++++ RECORDS SUPPLIED
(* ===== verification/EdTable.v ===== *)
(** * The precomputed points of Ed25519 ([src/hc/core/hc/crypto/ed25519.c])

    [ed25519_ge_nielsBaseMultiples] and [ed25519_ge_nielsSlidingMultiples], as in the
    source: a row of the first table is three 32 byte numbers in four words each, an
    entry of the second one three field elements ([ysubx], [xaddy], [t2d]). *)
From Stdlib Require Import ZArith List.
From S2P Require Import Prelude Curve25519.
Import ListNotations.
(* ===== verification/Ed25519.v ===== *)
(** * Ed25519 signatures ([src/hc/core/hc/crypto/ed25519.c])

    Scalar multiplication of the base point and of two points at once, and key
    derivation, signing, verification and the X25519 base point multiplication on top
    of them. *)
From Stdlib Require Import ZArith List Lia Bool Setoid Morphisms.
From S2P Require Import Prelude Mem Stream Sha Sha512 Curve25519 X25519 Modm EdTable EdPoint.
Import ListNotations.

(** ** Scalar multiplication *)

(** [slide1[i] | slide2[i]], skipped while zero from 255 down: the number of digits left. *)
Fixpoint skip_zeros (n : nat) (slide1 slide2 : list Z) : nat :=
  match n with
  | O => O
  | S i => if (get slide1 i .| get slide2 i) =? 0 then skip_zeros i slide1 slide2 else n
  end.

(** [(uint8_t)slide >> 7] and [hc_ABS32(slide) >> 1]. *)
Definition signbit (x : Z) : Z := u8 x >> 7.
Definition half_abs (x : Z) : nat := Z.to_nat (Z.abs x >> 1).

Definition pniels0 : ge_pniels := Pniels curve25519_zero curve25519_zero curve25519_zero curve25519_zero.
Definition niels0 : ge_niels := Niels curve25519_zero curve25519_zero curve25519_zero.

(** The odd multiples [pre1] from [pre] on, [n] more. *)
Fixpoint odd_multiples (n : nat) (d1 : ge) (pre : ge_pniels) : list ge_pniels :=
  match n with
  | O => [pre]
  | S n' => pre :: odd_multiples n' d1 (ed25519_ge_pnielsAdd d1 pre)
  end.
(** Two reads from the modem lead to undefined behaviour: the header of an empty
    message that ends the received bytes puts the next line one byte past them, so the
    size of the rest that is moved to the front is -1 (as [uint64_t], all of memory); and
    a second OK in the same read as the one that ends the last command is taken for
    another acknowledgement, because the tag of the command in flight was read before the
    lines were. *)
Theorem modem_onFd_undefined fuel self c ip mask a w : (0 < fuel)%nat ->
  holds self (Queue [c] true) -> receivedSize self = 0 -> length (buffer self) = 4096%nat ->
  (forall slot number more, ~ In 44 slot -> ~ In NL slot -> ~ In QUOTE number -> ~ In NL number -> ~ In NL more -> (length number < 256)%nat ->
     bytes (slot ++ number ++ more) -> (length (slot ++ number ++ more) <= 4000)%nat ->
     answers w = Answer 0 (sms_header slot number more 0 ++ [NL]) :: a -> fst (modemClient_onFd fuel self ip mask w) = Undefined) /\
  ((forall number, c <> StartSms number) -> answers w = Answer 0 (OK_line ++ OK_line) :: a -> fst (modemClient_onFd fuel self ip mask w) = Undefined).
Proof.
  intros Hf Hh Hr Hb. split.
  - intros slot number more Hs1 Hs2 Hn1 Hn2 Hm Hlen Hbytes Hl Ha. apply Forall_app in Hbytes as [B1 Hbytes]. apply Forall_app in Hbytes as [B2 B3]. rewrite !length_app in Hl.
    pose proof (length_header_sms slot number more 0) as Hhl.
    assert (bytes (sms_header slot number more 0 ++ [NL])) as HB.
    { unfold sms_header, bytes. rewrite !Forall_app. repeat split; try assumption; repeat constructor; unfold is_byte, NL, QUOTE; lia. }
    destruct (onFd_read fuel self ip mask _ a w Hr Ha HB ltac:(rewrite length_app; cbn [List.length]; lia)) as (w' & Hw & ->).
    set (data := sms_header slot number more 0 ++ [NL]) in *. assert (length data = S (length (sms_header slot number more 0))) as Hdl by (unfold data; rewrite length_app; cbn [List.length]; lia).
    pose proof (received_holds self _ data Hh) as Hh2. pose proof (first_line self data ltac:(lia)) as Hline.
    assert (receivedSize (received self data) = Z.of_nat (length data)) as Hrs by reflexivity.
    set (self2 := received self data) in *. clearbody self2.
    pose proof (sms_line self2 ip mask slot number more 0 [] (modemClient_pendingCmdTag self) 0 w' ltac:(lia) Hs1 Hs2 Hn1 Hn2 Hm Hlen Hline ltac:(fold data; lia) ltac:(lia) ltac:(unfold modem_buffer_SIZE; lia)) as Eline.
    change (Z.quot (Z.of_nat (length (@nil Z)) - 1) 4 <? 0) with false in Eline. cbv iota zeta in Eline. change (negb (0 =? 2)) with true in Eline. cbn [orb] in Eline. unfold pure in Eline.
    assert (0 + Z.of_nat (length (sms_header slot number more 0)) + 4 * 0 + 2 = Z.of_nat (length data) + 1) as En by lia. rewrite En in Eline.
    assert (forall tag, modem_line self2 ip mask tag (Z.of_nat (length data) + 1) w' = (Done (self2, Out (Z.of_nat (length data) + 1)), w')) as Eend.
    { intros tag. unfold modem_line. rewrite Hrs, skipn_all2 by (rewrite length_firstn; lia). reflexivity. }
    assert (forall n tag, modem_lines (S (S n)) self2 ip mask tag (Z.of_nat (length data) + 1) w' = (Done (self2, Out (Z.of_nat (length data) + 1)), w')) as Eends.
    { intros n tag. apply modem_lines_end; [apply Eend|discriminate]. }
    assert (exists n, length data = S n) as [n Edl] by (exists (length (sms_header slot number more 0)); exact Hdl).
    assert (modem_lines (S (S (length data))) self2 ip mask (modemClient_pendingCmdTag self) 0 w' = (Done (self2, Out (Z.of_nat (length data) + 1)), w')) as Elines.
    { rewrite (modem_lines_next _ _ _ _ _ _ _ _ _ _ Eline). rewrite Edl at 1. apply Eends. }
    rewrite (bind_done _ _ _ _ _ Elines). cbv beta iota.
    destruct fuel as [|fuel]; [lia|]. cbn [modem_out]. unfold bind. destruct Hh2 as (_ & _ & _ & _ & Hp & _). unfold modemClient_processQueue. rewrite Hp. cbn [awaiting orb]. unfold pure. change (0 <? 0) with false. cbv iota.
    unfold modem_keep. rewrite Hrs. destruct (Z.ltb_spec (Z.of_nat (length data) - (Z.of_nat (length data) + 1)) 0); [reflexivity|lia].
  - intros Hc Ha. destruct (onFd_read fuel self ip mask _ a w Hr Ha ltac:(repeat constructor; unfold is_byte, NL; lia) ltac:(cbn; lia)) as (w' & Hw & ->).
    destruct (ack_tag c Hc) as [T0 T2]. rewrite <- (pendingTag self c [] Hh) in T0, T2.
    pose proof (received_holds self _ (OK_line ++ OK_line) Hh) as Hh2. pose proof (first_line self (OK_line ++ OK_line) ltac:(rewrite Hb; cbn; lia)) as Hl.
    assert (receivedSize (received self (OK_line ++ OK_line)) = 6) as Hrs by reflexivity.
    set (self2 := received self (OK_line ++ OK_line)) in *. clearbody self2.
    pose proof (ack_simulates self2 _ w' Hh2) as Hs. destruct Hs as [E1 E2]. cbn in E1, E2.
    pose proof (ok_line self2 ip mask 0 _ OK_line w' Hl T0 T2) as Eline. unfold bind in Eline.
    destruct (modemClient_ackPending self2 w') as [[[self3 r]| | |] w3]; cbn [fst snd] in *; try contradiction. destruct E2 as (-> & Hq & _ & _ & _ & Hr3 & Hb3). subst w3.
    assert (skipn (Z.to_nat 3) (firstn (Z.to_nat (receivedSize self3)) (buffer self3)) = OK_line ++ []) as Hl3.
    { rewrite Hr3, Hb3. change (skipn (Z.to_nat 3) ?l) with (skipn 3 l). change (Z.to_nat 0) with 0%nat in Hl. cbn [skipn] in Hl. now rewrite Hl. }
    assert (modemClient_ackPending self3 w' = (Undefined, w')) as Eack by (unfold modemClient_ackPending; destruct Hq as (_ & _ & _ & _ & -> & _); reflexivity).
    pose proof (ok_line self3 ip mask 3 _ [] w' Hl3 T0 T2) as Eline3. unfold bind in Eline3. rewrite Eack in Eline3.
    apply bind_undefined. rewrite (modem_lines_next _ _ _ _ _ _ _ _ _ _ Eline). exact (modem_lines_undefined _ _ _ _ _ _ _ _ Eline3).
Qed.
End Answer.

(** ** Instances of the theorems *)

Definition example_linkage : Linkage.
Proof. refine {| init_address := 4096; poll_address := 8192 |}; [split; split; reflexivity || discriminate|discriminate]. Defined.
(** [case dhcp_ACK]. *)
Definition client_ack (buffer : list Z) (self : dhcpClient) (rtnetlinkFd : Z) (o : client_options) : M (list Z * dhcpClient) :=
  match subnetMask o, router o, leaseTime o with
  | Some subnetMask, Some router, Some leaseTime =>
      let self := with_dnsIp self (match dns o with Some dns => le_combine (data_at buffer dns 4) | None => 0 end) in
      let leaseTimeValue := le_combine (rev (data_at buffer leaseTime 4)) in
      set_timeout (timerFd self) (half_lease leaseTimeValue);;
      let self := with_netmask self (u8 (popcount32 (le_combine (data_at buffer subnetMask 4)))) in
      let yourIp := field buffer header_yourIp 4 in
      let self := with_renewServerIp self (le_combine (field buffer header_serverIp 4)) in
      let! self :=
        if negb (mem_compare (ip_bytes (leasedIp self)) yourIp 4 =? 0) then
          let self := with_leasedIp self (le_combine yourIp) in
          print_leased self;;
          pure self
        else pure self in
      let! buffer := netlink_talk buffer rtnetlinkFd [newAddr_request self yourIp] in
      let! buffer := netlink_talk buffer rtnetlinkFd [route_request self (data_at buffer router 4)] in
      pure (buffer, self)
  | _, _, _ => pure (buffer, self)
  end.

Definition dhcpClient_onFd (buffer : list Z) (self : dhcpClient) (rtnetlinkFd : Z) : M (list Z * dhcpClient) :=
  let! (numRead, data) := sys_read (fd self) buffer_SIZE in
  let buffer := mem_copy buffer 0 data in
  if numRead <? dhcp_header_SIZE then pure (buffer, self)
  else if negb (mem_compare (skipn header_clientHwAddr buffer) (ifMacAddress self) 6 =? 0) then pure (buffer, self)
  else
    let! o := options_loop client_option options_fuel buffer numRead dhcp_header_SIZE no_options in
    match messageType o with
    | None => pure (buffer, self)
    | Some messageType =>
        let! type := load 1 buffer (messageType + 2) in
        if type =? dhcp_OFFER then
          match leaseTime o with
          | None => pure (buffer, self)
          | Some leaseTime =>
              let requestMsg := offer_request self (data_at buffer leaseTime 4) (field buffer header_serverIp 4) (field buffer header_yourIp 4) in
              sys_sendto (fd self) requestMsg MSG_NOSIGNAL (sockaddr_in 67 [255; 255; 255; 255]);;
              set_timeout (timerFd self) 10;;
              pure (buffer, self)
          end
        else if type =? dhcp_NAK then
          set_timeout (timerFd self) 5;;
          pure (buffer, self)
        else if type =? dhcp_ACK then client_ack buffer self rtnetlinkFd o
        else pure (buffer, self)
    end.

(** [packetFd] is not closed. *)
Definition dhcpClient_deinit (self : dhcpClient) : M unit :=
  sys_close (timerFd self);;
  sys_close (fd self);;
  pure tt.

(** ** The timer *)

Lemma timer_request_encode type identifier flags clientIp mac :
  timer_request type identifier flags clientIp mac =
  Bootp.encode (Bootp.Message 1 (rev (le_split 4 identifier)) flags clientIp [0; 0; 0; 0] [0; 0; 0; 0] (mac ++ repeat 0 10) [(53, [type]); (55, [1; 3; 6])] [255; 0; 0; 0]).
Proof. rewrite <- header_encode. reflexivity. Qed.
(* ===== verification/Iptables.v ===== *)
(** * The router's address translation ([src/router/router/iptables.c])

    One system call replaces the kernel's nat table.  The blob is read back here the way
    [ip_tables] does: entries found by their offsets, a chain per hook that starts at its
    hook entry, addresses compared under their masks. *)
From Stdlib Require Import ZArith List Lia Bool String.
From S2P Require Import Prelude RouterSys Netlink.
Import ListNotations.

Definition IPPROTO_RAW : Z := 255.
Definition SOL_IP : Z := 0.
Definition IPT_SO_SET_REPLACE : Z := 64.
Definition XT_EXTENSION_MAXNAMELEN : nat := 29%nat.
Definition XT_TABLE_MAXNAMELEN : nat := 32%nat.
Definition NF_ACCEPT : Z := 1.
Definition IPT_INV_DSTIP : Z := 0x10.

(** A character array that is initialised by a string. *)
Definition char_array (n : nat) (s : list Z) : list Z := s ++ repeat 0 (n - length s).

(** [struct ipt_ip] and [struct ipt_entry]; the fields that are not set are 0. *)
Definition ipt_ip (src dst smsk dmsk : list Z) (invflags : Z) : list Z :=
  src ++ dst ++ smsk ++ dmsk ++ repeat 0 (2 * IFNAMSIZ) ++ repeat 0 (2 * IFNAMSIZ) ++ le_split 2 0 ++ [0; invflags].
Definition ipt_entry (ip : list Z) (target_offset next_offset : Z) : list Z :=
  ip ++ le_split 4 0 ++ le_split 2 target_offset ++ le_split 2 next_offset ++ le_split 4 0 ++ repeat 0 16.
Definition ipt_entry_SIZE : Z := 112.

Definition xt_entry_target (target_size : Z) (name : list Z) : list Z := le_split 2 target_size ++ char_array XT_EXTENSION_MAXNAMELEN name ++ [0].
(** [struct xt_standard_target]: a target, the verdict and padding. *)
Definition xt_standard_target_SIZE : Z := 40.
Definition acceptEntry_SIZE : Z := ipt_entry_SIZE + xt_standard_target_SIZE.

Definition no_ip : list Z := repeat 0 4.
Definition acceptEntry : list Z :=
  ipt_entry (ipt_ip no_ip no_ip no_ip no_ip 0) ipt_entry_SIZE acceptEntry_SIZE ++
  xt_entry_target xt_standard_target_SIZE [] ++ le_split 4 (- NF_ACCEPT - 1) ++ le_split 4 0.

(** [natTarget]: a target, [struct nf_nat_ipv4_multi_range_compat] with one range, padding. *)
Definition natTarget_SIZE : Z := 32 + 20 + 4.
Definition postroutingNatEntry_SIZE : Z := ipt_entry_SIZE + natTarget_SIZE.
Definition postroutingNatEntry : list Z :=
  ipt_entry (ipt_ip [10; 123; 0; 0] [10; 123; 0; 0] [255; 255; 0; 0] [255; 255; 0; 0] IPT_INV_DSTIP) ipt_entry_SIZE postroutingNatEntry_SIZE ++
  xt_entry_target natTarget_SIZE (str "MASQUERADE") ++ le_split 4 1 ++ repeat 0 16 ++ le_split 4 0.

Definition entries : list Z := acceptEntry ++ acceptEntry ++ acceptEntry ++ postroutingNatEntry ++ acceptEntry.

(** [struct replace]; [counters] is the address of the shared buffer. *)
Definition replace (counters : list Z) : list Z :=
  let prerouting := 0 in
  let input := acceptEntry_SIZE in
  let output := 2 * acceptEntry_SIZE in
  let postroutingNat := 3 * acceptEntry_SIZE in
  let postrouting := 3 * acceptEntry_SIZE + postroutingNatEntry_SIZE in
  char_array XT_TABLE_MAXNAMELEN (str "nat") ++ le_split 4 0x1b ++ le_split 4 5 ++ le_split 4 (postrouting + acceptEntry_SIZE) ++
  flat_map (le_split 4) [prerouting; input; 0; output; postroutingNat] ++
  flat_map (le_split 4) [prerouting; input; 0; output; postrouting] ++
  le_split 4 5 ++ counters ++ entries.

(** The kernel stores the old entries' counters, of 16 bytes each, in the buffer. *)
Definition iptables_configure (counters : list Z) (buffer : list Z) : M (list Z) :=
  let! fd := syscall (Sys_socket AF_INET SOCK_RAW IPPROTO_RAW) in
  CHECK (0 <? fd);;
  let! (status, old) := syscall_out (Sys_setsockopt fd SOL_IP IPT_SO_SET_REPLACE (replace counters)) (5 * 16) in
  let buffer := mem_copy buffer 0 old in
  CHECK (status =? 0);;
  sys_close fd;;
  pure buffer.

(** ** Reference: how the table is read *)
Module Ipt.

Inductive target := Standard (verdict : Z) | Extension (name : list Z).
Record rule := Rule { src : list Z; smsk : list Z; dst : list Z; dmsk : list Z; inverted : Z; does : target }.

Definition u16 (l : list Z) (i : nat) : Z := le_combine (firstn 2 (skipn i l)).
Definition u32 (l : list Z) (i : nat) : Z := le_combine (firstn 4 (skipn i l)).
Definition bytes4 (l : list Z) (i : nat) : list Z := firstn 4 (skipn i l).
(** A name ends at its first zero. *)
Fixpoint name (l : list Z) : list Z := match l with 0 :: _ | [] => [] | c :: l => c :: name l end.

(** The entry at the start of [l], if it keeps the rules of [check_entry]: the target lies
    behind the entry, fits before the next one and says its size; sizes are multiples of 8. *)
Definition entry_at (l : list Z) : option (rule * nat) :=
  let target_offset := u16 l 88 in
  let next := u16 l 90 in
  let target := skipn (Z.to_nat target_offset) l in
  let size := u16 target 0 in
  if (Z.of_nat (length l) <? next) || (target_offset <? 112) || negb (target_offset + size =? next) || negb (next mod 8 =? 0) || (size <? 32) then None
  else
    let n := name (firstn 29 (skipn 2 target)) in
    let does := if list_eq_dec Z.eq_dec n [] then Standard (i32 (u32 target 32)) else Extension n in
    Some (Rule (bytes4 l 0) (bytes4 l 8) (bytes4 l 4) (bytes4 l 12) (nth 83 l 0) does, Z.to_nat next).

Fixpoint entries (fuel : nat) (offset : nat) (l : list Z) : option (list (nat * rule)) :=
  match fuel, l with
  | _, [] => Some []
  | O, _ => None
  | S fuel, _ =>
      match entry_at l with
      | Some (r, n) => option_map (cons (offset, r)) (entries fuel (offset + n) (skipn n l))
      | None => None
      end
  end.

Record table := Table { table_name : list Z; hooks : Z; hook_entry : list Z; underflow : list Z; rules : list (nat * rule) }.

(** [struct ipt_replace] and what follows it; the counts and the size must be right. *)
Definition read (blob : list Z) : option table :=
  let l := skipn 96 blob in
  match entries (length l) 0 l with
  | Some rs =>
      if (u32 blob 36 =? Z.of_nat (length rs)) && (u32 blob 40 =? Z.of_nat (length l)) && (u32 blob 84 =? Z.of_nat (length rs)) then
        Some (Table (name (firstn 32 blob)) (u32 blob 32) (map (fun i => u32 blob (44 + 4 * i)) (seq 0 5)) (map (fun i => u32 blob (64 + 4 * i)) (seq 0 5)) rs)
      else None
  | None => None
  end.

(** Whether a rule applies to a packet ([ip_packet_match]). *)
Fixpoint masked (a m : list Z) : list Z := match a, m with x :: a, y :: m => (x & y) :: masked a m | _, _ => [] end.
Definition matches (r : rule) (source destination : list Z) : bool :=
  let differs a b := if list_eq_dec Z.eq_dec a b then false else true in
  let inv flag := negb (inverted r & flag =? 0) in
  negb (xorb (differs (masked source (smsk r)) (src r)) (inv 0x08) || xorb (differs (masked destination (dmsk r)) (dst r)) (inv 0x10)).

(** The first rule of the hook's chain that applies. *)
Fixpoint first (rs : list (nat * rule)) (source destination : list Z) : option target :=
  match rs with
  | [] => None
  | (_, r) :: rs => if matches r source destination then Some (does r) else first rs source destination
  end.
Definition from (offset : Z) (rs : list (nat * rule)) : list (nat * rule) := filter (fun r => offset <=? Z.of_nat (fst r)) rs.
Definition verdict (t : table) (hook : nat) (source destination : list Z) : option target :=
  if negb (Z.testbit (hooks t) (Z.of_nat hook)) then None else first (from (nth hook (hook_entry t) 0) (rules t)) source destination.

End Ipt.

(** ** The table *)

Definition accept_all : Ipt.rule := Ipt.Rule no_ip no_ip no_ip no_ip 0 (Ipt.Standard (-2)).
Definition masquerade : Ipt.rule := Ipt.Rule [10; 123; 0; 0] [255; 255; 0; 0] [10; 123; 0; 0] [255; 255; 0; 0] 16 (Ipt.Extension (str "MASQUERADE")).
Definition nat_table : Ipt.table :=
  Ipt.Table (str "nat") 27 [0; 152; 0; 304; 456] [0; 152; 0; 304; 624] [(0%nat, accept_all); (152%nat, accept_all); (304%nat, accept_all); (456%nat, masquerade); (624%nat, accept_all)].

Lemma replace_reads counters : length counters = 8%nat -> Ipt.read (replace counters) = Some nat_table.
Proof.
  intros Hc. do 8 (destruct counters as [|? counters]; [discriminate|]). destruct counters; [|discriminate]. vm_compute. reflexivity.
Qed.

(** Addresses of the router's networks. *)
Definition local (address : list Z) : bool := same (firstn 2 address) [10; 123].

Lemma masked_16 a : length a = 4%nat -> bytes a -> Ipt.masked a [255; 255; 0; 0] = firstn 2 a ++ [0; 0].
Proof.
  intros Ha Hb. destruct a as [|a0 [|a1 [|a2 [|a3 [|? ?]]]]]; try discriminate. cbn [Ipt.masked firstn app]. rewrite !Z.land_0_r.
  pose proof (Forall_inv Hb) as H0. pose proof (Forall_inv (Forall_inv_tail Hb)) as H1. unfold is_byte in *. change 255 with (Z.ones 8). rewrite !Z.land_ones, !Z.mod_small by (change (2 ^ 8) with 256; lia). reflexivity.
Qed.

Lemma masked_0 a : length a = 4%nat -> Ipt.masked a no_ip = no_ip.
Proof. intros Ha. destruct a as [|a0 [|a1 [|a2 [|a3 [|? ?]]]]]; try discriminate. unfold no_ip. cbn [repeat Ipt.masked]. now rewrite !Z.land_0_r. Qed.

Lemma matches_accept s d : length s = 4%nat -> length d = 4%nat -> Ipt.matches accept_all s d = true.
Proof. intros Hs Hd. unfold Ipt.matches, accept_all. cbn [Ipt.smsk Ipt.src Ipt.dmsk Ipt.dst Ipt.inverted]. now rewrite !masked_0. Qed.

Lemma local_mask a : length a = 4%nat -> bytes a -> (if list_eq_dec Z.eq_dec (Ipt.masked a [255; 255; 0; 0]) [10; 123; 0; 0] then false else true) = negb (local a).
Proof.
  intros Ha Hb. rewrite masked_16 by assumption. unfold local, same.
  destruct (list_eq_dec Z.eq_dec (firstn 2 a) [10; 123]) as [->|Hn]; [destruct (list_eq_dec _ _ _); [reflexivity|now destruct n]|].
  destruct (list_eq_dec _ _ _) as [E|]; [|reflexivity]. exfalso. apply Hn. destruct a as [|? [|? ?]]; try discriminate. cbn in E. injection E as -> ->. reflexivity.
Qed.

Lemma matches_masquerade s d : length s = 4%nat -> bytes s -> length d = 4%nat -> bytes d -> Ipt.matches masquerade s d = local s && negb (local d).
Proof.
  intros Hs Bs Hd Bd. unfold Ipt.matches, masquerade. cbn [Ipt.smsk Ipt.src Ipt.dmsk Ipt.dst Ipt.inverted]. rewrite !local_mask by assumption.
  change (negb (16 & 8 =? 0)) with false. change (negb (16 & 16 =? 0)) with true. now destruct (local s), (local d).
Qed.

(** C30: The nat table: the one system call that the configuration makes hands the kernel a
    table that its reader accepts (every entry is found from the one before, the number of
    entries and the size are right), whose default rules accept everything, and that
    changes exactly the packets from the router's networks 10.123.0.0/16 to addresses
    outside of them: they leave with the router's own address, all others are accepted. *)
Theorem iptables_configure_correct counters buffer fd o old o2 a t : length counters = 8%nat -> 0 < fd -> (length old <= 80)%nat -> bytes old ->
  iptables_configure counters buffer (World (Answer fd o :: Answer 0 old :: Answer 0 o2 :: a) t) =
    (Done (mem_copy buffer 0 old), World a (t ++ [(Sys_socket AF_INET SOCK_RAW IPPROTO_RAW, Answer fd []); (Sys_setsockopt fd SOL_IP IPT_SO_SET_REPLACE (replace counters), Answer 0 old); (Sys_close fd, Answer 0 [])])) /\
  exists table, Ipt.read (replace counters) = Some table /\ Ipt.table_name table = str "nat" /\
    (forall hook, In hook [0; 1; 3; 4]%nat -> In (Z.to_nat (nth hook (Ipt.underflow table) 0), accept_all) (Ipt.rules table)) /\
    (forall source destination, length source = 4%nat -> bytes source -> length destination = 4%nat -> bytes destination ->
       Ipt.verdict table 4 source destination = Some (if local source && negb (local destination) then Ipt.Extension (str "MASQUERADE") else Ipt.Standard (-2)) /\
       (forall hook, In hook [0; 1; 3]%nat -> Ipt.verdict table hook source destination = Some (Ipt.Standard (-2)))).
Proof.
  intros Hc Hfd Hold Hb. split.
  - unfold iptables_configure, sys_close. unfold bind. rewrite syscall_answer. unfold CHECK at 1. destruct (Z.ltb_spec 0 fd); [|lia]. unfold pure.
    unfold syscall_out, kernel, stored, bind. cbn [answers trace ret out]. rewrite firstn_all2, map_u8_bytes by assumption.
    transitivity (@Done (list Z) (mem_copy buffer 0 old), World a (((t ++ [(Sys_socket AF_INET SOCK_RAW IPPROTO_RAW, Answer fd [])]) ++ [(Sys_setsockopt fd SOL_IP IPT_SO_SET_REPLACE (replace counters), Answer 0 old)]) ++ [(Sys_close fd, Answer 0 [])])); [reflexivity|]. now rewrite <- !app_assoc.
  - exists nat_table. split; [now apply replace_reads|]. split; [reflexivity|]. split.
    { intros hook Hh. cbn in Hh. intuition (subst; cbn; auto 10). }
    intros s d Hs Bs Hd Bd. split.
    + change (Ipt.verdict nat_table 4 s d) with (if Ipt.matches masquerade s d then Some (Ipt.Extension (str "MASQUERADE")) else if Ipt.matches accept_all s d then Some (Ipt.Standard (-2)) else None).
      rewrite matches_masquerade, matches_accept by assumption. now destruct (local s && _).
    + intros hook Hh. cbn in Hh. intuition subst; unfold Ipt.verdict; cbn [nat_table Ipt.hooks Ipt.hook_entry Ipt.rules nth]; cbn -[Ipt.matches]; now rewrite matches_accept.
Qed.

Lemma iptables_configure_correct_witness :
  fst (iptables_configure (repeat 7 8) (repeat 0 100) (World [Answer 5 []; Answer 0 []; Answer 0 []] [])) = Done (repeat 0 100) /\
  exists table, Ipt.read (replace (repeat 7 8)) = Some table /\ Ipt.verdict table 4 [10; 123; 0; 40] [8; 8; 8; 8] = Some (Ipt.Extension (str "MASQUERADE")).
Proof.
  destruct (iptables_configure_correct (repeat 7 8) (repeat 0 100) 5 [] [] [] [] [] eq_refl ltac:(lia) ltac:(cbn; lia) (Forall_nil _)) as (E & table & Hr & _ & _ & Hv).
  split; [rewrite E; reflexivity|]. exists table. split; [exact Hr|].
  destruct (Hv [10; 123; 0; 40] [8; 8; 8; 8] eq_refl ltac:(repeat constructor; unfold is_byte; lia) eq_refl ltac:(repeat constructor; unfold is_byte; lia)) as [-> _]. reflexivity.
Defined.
++++++++
The answer is every line in the data where the word "receivedSize" appears.

__ANSWER__.
  holds self (Queue [c] true) -> receivedSize self = 0 -> length (buffer self) = 4096%nat ->
    assert (receivedSize (received self data) = Z.of_nat (length data)) as Hrs by reflexivity.
    assert (receivedSize (received self (OK_line ++ OK_line)) = 6) as Hrs by reflexivity.
    assert (skipn (Z.to_nat 3) (firstn (Z.to_nat (receivedSize self3)) (buffer self3)) = OK_line ++ []) as Hl3.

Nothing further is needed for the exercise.